|M/M % Chg||0.4||0.3||0.3|
|Y/Y % Chg||4.9||4.8||4.4|
Average house prices were up 0.3 percent on the month according to the Nationwide's February report. The increase, which was broadly in line with expectations, matched an unrevised gain in January and boosted annual inflation from 4.4 percent to 4.8 percent, its strongest mark since April 2015.
The quarterly increase in the HPI, the best guide to underlying developments, was 1.4 percent. This was a tick higher than in the three months to January but in line with the fourth quarter outturn. This measure has been moving sideways since last November.
February's house price update follows the upbeat news on January mortgage approvals and lending announced earlier in the week.
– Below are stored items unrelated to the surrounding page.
(** [__main__] after validation: a failed validation exits at once, missing
    credentials exit after the options were built, and otherwise the two
    role steps run on the normalized options. *)
Lemma main_after_validation (fuel : nat) (args : Args) (p p0 : P) (ok : bool)
    (t0 : list Event) :
  args_num_servers args + args_num_clients args >= 1 ->
  verify_inputs cloud args p = (Ok ok, p0, t0) ->
  main cloud fuel args p =
    if ok
    then
      match discovery_build cloud p0 with
      | (true, p1) =>
          match provision cloud fuel args (options_of args)
                  (setup_network_interface (options_of args)) p1 with
          | (r, p2, t) =>
              (r, p2,
               (t0 ++ normalizer_events args
                ++ [EvBuild true; EvCall C_setup_network_interface] ++ t)%list)
          end
      | (false, p1) =>
          (Exit 1, p1,
           (t0 ++ normalizer_events args
            ++ [EvBuild false; EvPrint [Lit no_credentials_message] newline])%list)
      end
    else (Exit 1, p0, t0).
Proof.
  intros Htotal Hv. unfold main.
  replace (args_num_servers args + args_num_clients args <? 1) with false
    by (symmetry; apply Z.ltb_ge; lia).
  rewrite (bind_ok _ _ p p0 ok t0 Hv).
  destruct ok; cbn [negb].
  - rewrite (bind_ok _ _ p0 p0 (options_of args) _ (OBOptions_init_run args p0)).
    fold (normalizer_events args).
    destruct (discovery_build cloud p0) as [compute p1] eqn:Hb.
    assert (Hbuild : build cloud p0 = (Ok compute, p1, [EvBuild compute])).
    { unfold build. rewrite Hb. reflexivity. }
    rewrite (bind_ok _ _ p0 p1 compute _ Hbuild).
    destruct compute; cbn [negb].
    + rewrite (bind_ok _ _ p1 p1 (setup_network_interface (options_of args))
                 [EvCall C_setup_network_interface] eq_refl).
      fold (provision cloud fuel args (options_of args)
              (setup_network_interface (options_of args))).
      destruct (provision cloud fuel args (options_of args)
                  (setup_network_interface (options_of args)) p1) as [[r p2] t].
      reflexivity.
    + reflexivity.
  - unfold sys_exit. rewrite app_nil_r. reflexivity.
Qed.


Lemma verify_answers_map (answers : list (VerifyCall * bool)) :
  verify_answers (map (fun qa => EvVerify (fst qa) (snd qa)) answers) = answers.
Proof.
  induction answers as [|[q b] l IH]; simpl; [reflexivity|]. now rewrite IH.
Qed.

Lemma in_verify_events (q : VerifyCall) (b : bool) (t : list Event) :
  In (EvVerify q b) t <-> In (q, b) (verify_answers t).
Proof.
  induction t as [|e t IH]; simpl; [tauto|].
  destruct e; simpl; rewrite <- IH; split;
    try (intros [H | H]; [discriminate H | exact H]);
    try (intro H; right; exact H).
  - intros [H | H]; [left; congruence | right; exact H].
  - intros [H | H]; [left; congruence | right; exact H].
Qed.

End Startup.

(** X1. [verify_inputs] only queries the validators: it asks the expected
    queries in the order of the source, stops at the first one that is
    answered false, and returns whether every query it made succeeded;
    when it returns true it has made all the expected queries. *)
Theorem verify_inputs_stops_at_first_failure (P : Type) (cloud : Provider P)
    (args : Args) (p : P) :
  let run := verify_inputs cloud args p in
  let answers := verify_answers (events run) in
  events run
  = EvCall C_verify_inputs :: map (fun qa => EvVerify (fst qa) (snd qa)) answers
  /\ outcome run = Ok (forallb snd answers)
  /\ (exists rest, expected_queries args = (map fst answers ++ rest)%list)
  /\ Forall (fun qa => snd qa = true) (removelast answers)
  /\ (outcome run = Ok true -> map fst answers = expected_queries args).
Proof. exact (verify_inputs_shape cloud args p). Qed.

Lemma verify_inputs_stops_at_first_failure_witness :
  let run := verify_inputs scripted example_args (with_found (script [] []) no_such_zone) in
  (events run
   = EvCall C_verify_inputs
       :: map (fun qa => EvVerify (fst qa) (snd qa)) (verify_answers (events run))
   /\ outcome run = Ok (forallb snd (verify_answers (events run)))
   /\ (exists rest,
         expected_queries example_args
         = (map fst (verify_answers (events run)) ++ rest)%list)
   /\ Forall (fun qa => snd qa = true) (removelast (verify_answers (events run)))
   /\ (outcome run = Ok true ->
       map fst (verify_answers (events run)) = expected_queries example_args))
  /\ verify_answers (events run)
     = [(verify_project "proj", true);
        (verify_region "proj" "us-central1", true);
        (verify_zone "proj" "us-central1" "us-central1-a", false)]
  /\ outcome run = Ok false.
Proof.
  split; [|split].
  - exact (verify_inputs_stops_at_first_failure Script scripted example_args
             (with_found (script [] []) no_such_zone)).
  - reflexivity.
  - reflexivity.
Defined.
The impending increase in Stamp Duty on second homes due in April has probably artificially boosted activity to some degree but overall the housing market still looks to be in good shape. The Halifax data, due shortly, ought to confirm this picture.
House price information is derived from Nationwide lending data for properties at the post survey approval stage. Nationwide house prices are mix adjusted that is they track a representative house price over time rather than the simple average price.
Home values affect much in the economy especially the housing and consumer sectors. Periods of rising home values encourage new construction while periods of soft home prices can damp housing starts. Changes in home values play key roles in consumer spending and in consumer financial health. During the first half of this decade sharply rising home prices boosted how much home equity households held. In turn, this increased consumers' ability to spend, based on wealth effects and from being able to draw upon expanding home equity lines of credit.
Although the Nationwide data are calculated similar to the Halifax method Nationwide substantially updated their system in 1993 following the publication of the 1991 census data. These improvements mean that Nationwide's system is more robust to lower sample sizes because it better identifies and tracks representative house prices. Historically, the data go back to 1952 on a quarterly basis and 1991 on a monthly basis.
Over long periods the Halifax and Nationwide series of house prices tend to follow similar patterns. This stems from both Nationwide and Halifax using similar statistical techniques to produce their prices. Nationwide's average price differs because the representative property tracked is different in make up to that of Halifax.